Xilinx / brevitas

Brevitas: neural network quantization in PyTorch
https://xilinx.github.io/brevitas/
Other
1.14k stars 191 forks source link

Export ONNX QOperator #882

Open surajpandey353 opened 6 months ago

surajpandey353 commented 6 months ago

Hi Team Brevitas,

I trying a simple toy model to check how the exported onnx model with QOps looks like. As per the ONNX_export_tutorial.ipynb, you can pass the quantized input to a QuantIdentity layer with attribute return_quant_tensor = True or alternatively set input_quant = Uint8ActPerTensorFloat. I have following toy model,

import brevitas.nn as qnn

model = nn.ModuleList()
model.append(qnn.QuantConv2d(514, 256, kernel_size=1,
                                                         weight_quant= Int8WeightPerChannelFloat, 
                                                         input_quant=Uint8ActPerTensorFloat, 
                                                         output_quant= Uint8ActPerTensorFloat, 
                                                         bias_quant = Int32Bias,
                                                         return_quant_tensor=True))
model.append(qnn.QuantReLU(return_quant_tensor = True))
model.append(qnn.QuantConv2d(256, 256, kernel_size=1,
                                                         weight_quant= Int8WeightPerChannelFloat, 
                                                         input_quant=None, 
                                                         output_quant= Uint8ActPerTensorFloat, 
                                                         bias_quant = Int32Bias,
                                                         return_quant_tensor=True))
model.append(qnn.QuantReLU(return_quant_tensor = True))
model.append(qnn.QuantConv2d(256, 256, kernel_size=1,
                                                         weight_quant= Int8WeightPerChannelFloat, 
                                                         input_quant=None, 
                                                         output_quant= Uint8ActPerTensorFloat, 
                                                         bias_quant = Int32Bias,
                                                         return_quant_tensor=True))
model.append(qnn.QuantReLU(return_quant_tensor = True))
model.append(qnn.QuantConv2d(256, 514, kernel_size=1,
                                                         weight_quant= Int8WeightPerChannelFloat, 
                                                         input_quant=None, 
                                                         output_quant= Uint8ActPerTensorFloat, 
                                                         bias_quant = Int32Bias,
                                                         return_quant_tensor=False))
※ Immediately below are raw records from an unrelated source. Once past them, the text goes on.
(* ===== verification/Conditions.v ===== *)
(** * [internal/services/automations/evaluator.go]: evaluating conditions

    A rule applies to a torrent when its condition tree holds of it.  This
    file models the evaluation of the trees, the comparison operators of every
    kind of field, the look-up of torrents by category, the fields derived
    from the release name (release_fields.go), and the projection of free
    space that the conditions read. *)

From Stdlib Require Import ZArith Lia Ascii SpecFloat.
From stdpp Require Import base numbers list strings pretty gmap.
From S2P Require Import Prelude.
From S2P Require Import GoStrings.
From S2P Require Import GoFloat.
From S2P Require Import Normalizer.
From S2P Require Import UnicodeText.
From S2P Require Import Domain.
From S2P Require Import Automation.

Open Scope qui_scope.

(** ** What is not defined here *)

(** The fields of [rls.Release] that are read. *)
Record Release := MkRelease {
  r_Title : string; r_Series : Z; r_Episode : Z; r_Year : Z; r_Source : string;
  r_Resolution : string; r_Codec : list string; r_HDR : list string; r_Audio : list string;
  r_Channels : string; r_Group : string }.

Definition empty_release : Release := MkRelease "" 0 0 0 "" "" [] [] [] "" "".

(** The parts of a time in the zone of the server. *)
Record CivilTime := MkCivil {
  Hour : Z; Minute : Z; Weekday : Z; Day : Z; Month : Z; Year : Z }.

(** Regular expressions, floating-point text, network names and time zones:
    [regexp_compile] is [regexp.Compile] with the match of a compiled pattern,
    [ParseFloat] is [None] on an error, [url_hostname] is the host of
    [url.Parse], [SplitHostPort] the host it returns, [ParseIP] whether the
    address is one; [time_Now] is the clock, in Unix seconds.  The release
    parser is [ReleaseParser.Parse], and [DetermineContentType] is that of
    pkg/releases.  [path_Match] is [path.Match], [None] on a bad pattern, and
    [map_order] is the order in which Go ranges over maps. *)
Class Library := {
  regexp_compile : string → option (string → bool);
  ParseFloat : string → option float64;
  FormatFloat : float64 → string;
  url_hostname : string → option string;
  SplitHostPort : string → option string;
  ParseIP : string → bool;
  time_Now : Z;
  civil_time : Z → CivilTime;
  parse_release : string → Release;
  DetermineContentType : Release → string;
  path_Match : string → string → option bool;
  map_order : MapRange;
}.

(** ** normalizers.go *)

Section normalizers.
Context `{!UnicodeCase}.

Definition normalizeLower (s : string) : string := ToLower s.

Definition normalizePathInner (p : string) : string :=
  if bool_decide (p = "") then "" else
  TrimSuffix (ReplaceByte "\"%char "/"%char (ToLower p)) "/".

(** [normalizePath] is [normalizePathInner] behind a transparent cache. *)
Definition normalizePath (p : string) : string := normalizePathInner p.

(** [crossSeedKey]: the normalised content and save paths. *)
Definition crossSeedKey : Type := string * string.

Definition makeCrossSeedKey (t : Torrent) : option crossSeedKey :=
  let contentPath := normalizePath (t_ContentPath t) in
  let savePath := normalizePath (t_SavePath t) in
  if bool_decide (contentPath = "") || bool_decide (savePath = "") then None
  else Some (contentPath, savePath).

(** [separatorReplacer] *)
Definition separatorReplacer (s : string) : string :=
  map_bytes (λ a, if bool_decide (a ∈ ["."%char; "_"%char; "-"%char]) then " "%char else a) s.

(** The class [\s] of a regular expression. *)
Definition is_regexp_space (a : ascii) : bool :=
  ((byte a =? 9) || (byte a =? 10) || (byte a =? 12) || (byte a =? 13) || (byte a =? 32))%Z.

(** Runs of white space become one space; [in_run] is set inside a run. *)
Fixpoint collapse_spaces (in_run : bool) (l : bytes) : bytes :=
  match l with
  | [] => []
  | a :: l =>
    if is_regexp_space a then (if in_run then [] else [" "%char]) ++ collapse_spaces true l
    else a :: collapse_spaces false l
  end.

Definition whitespaceCollapser (s : string) : string :=
  of_bytes (collapse_spaces false (to_bytes s)).

Definition normalizeName (s : string) : string :=
  TrimSpace (whitespaceCollapser (separatorReplacer (normalizeLower s))).
End normalizers.

(** ** The context *)

Definition maxConditionDepth : nat := 20.
Definition minContainsNameLength : nat := 10.

Record categoryEntry := MkCategoryEntry {
  cg_Hash : string; cg_Name : string; cg_NormalizedName : string }.

(** The free-space state of one source.  A nil map differs from an empty one:
    nothing is counted in it. *)
Record FreeSpaceSourceState := MkSpaceState {
  fs_FreeSpace : Z; fs_SpaceToClear : Z; fs_FilesToClear : option (gset crossSeedKey);
  fs_HardlinkSignaturesToClear : option (gset string) }.

(** A grouping of the torrents (grouping.go). *)
Record groupIndex := MkGroupIndex {
  gi_groupID : string; gi_keyByHash : gmap string string;
  gi_hashesByKey : gmap string (list string); gi_sizeByHash : gmap string Z;
  gi_ambiguousKeys : gset string }.

Record groupingConditionUsage := MkUsage { us_groupIDs : list string; us_hasUnscoped : bool }.

(** The fields of [EvalContext] that evaluation only reads.  Where the code
    treats a nil map as an empty one, a map stands for both. *)
Record EvalFacts := MkFacts {
  UnregisteredSet : option (gset string); TrackerDownSet : gset string;
  TrackerErrorSet : gset string; HardlinkScopeByHash : gmap string string;
  HardlinkCrossScopeByHash : gmap string string; HasMissingFilesByHash : gmap string bool;
  InstanceHasLocalAccess : bool; HardlinkSignatureByHash : gmap string string;
  DeleteSafeHardlinkSignatureByHash : gmap string string;
  CategoryIndex : gmap string (gmap string (gset string));
  CategoryNames : gmap string (list categoryEntry); NowUnix : Z;
  CrossInstanceHashSet : gset string; CrossInstanceSeedingHashSet : gset string;
  SameInstanceCrossSeedHashSet : gset string; SameInstanceCrossSeedSeedingHashSet : gset string;
  TrackerDisplayNameByDomain : gmap string string; has_ReleaseParser : bool }.

(** The free-space fields: the state of the source that is active, and the
    states kept per rule. *)
Record EvalSpace := MkSpace {
  es_active : FreeSpaceSourceState; FreeSpaceStates : option (gmap string FreeSpaceSourceState);
  ActiveFreeSpaceSource : string }.

(** The grouping fields. *)
Record EvalGroups := MkGroups {
  ActiveRuleID : Z; activeGroupIndex : option groupIndex;
  groupIndexCache : gmap Z (gmap string groupIndex);
  groupConditionUsageByRule : gmap Z groupingConditionUsage }.

Record EvalContext := MkEvalContext {
  ec_facts : EvalFacts; ec_space : EvalSpace; ec_groups : EvalGroups }.

Definition FreeSpace (ctx : EvalContext) : Z := fs_FreeSpace (es_active (ec_space ctx)).
Definition SpaceToClear (ctx : EvalContext) : Z := fs_SpaceToClear (es_active (ec_space ctx)).
Definition FilesToClear (ctx : EvalContext) : option (gset crossSeedKey) :=
  fs_FilesToClear (es_active (ec_space ctx)).
Definition HardlinkSignaturesToClear (ctx : EvalContext) : option (gset string) :=
  fs_HardlinkSignaturesToClear (es_active (ec_space ctx)).

Definition with_space (sp : EvalSpace) (ctx : EvalContext) : EvalContext :=
  MkEvalContext (ec_facts ctx) sp (ec_groups ctx).
Definition with_groups (g : EvalGroups) (ctx : EvalContext) : EvalContext :=
  MkEvalContext (ec_facts ctx) (ec_space ctx) g.

(** *** Free-space sources *)

Definition PersistFreeSpaceSourceState (ctx : EvalContext) : EvalContext :=
  let sp := ec_space ctx in
  match FreeSpaceStates sp with
  | None => ctx
  | Some states =>
    if bool_decide (ActiveFreeSpaceSource sp = "") then ctx else
    match states !! ActiveFreeSpaceSource sp with
    | None => ctx
    | Some state =>
      let state := MkSpaceState (fs_FreeSpace state) (fs_SpaceToClear (es_active sp))
                     (fs_FilesToClear (es_active sp))
                     (fs_HardlinkSignaturesToClear (es_active sp)) in
      with_space (MkSpace (es_active sp) (Some (<[ActiveFreeSpaceSource sp := state]> states))
                    (ActiveFreeSpaceSource sp)) ctx
    end
  end.

Definition LoadFreeSpaceSourceState (sourceKey : string) (ctx : EvalContext) : EvalContext :=
  match FreeSpaceStates (ec_space ctx) with
  | None => ctx
  | Some _ =>
    if bool_decide (sourceKey = "") then ctx
    else if bool_decide (ActiveFreeSpaceSource (ec_space ctx) = sourceKey) then ctx else
    let ctx := if bool_decide (ActiveFreeSpaceSource (ec_space ctx) = "") then ctx
               else PersistFreeSpaceSourceState ctx in
    let states := FreeSpaceStates (ec_space ctx) in
    match states ≫= (.!! sourceKey) with
    | None => with_space (MkSpace (MkSpaceState max_i64 0 None None) states "") ctx
    | Some state => with_space (MkSpace state states sourceKey) ctx
    end
  end.

(** *** Groupings *)

Definition KeyForHash (g : groupIndex) (hash : string) : string :=
  default "" (gi_keyByHash g !! hash).

Definition MembersForHash (g : option groupIndex) (hash : string) : list string :=
  match g with
  | None => []
  | Some g => let key := KeyForHash g hash in
              if bool_decide (key = "") then [] else default [] (gi_hashesByKey g !! key)
  end.

Definition SizeForHash (g : option groupIndex) (hash : string) : Z :=
  match g with Some g => default 0%Z (gi_sizeByHash g !! hash) | None => 0 end.

Definition IsAmbiguousForHash (g : option groupIndex) (hash : string) : bool :=
  match g with
  | None => false
  | Some g => let key := KeyForHash g hash in
              negb (bool_decide (key = "")) && bool_decide (key ∈ gi_ambiguousKeys g)
  end.

Section groups.
Context `{!UnicodeCase, !Library}.

Definition lookupGroupIndexForRule (ctx : EvalContext) (ruleID : Z) (groupID : string)
    : option groupIndex :=
  if bool_decide (groupID = "") then None else
  match groupIndexCache (ec_groups ctx) !! ruleID with
  | None => None
  | Some byRule =>
    let groupID := TrimSpace groupID in
    match byRule !! groupID with
    | Some idx => Some idx
    | None => snd <$> List.find (λ kv, EqualFold (TrimSpace kv.1) groupID) (range map_order 0 byRule)
    end
  end.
Ideally as per the model definition, there should one QuantizeLinear before the first layer and no dequantization in between the model. DeQuantizeLinear should be at the end of the layer since the return_quant_tensor = False in the last layer.

But the graph visualization with netron gives DeQuantizeLinear before every QuantReLU op, which I find it weird behaviour, since it receives quant_tensor as input and returns quant tensor. But if I skip the ReLU activation between the convolutions I am getting the right graph with QuantizeLinear before the first layer and DeQuantizeLinear at the end of the last layer.

Dependencies torch 1.13.0 brevitas 0.10.2

Could someone explain why is this behaviour, is it intended or there is something wrong the way I have defined the model.

Thanks!

Giuseppe5 commented 6 months ago

Would you be able to provide the full script to generate the onnx model?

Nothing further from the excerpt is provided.